G F Atweh, M Sutton, I Nassif, V Boosalis, G J Dover, S Wallenstein, E Wright, L McMahon, G Stamatoyannopoulos, D V Faller, S P Perrine, G F Atweh, M Sutton, I Nassif, V Boosalis, G J Dover, S Wallenstein, E Wright, L McMahon, G Stamatoyannopoulos, D V Faller, S P Perrine

Abstract

High levels of fetal hemoglobin (Hb F) protect from many of the complications of sickle cell disease and lead to improved survival. Butyrate and other short chain fatty acids were previously shown to increase Hb F production in erythroid cells in vitro and in animal models in vivo. However, butyrates are also known to inhibit the proliferation of many cell types, including erythroid cells. Experience with the use of butyrate in animal models and in early clinical trials demonstrated that the Hb F response may be lost after prolonged administration of high doses of butyrate. We hypothesized that this loss of response may be a result of the antiproliferative effects of butyrate. We designed a regimen consisting of intermittent or pulse therapy in which butyrate was administered for 4 days followed by 10 to 24 days with no drug exposure. This pulse regimen induced fetal globin gene expression in 9 of 11 patients. The mean Hb F in this group increased from 7.2% to 21.0% (P <.002) after intermittent butyrate therapy for a mean duration of 29.9 weeks. This was associated with a parallel increase in the number of F cells and F reticulocytes. The total hemoglobin levels also increased from a mean of 7.8 g/dL to a mean of 8.8 g/dL (P <.006). The increased levels of Hb F were sustained in all responders, including 1 patient who has been on pulse butyrate therapy for more than 28 months. This regimen, which resulted in a marked and sustained increase in Hb F levels in more than two thirds of the adult sickle cell patients enrolled in this study, was well tolerated without adverse side effects.
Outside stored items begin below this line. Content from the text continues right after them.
(** * PATH executable cache of the terminal-suggest extension

    A shallow embedding of
    [extensions/terminal-suggest/src/env/pathExecutableCache.ts]:
    the class [PathExecutableCache] (PATH resolution, the cache check, the
    concurrent per-directory scans and their merge, [refresh], the
    configuration listener) and the function [watchPathDirectories].

    Asynchronous code is modelled the way the JavaScript event loop runs it:
    an [async] function is a state machine whose states are its [await]
    points; the code between two [await]s runs atomically; which suspended
    scan is resumed next is decided by the order in which the I/O completes,
    represented here by an explicit schedule. *)

From Stdlib Require Import Ascii String ZArith.
From stdpp Require Import base option list strings gmap.

Open Scope string_scope.
Open Scope list_scope.

(** ** Data model *)

(** [vscode.FileType] is a bit mask: [Unknown = 0], [File = 1],
    [Directory = 2], [SymbolicLink = 64]; a link to a file is listed as
    [65].  The scanner compares it with [===]. *)
Definition FileType := Z.

Module FileType.
Definition Unknown : FileType := 0%Z.
Definition File : FileType := 1%Z.
Definition Directory : FileType := 2%Z.
Definition SymbolicLink : FileType := 64%Z.
End FileType.

(** [vscode.TerminalCompletionItemKind]; the scanner only ever produces
    [Method]. *)
Inductive TerminalCompletionItemKind :=
  | File | Folder | Method | Alias | Argument | Option | OptionValue | Flag.

(** [ICompletionResource], restricted to the fields the scanner sets. *)
Record ICompletionResource := {
  label : string;
  documentation : string;
  kind : TerminalCompletionItemKind
}.

(** [TerminalSuggestMain.TerminalShellType]: the declaration lives outside
    this file; the cache only compares the hint with [GitBash]. *)
Inductive TerminalShellType :=
  | GitBash
  | OtherShell (tag : string).

(** [ITerminalEnvironment = { [key: string]: string | undefined }].
    [Object.keys] enumerates string keys in insertion order, and the Windows
    branch takes the first match, so the order is kept. *)
Definition ITerminalEnvironment := list (string * option string).

(** The value of the setting read into [_cachedWindowsExeExtensions]. *)
Definition WindowsExeExtensions := list (string * option bool).

(** ** The host: platform, process environment, Uri helpers *)

Class Host := {
  (** [osIsWindows()] *)
  isWindows : bool;
  (** [process.env], the default of the [env] parameter *)
  process_env : ITerminalEnvironment;
  (** the value of the expression [process.env.PATH] (Node reads the process
      environment case-insensitively on Windows, hence a field of its own) *)
  process_env_PATH : option string;
  (** [vscode.Uri] with [Uri.file], [Uri.joinPath] and the [fsPath] getter *)
  Uri : Type;
  Uri_file : string → Uri;
  Uri_joinPath : Uri → string → Uri;
  fsPath : Uri → string;
  (** [getFriendlyResourcePath(resource, pathSeparator)] of [helpers/uri] *)
  getFriendlyResourcePath : Uri → string → string
}.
These encouraging results require confirmation along with an appropriate evaluation of clinical outcomes in a larger number of patients with sickle cell disease.

Figures

Fig 1
Fig 1
A bar graph that shows the initial Hb F levels (▨) and the increment in Hb F during therapy (■) in the 6 patients enrolled on the weekly butyrate regimen.
Fig 2
Fig 2
Bar graph illustrating the Hb F response in a patient receiving weekly butyrate therapy. Each vertical bar represents the average of approximately eight determinations of hemoglobin F per month. The periods of butyrate therapy are depicted as solid horizontal bars below the vertical bar graph and the periods of interruption of therapy are depicted as open horizontal bars.
Fig 3
Fig 3
A bar graph that shows the initial Hb F levels (▨) and the increment in Hb F during therapy (■) in the 11 patients enrolled on the pulse butyrate regimen.
Fig 4
Fig 4
Detailed representation of the Hb F responses to pulse butyrate therapy in 3 adult patients with sickle cell disease. Each bar represents the average of two fetal hemoglobin levels obtained during the week of therapy.
Fig 5
Fig 5
A bar graph that shows the initial Hb F levels (▨) and the increment in Hb F during therapy (■) in the 3 butyrate nonresponsive patients who were treated with hydroxyurea either before or after the end of their butyrate therapy.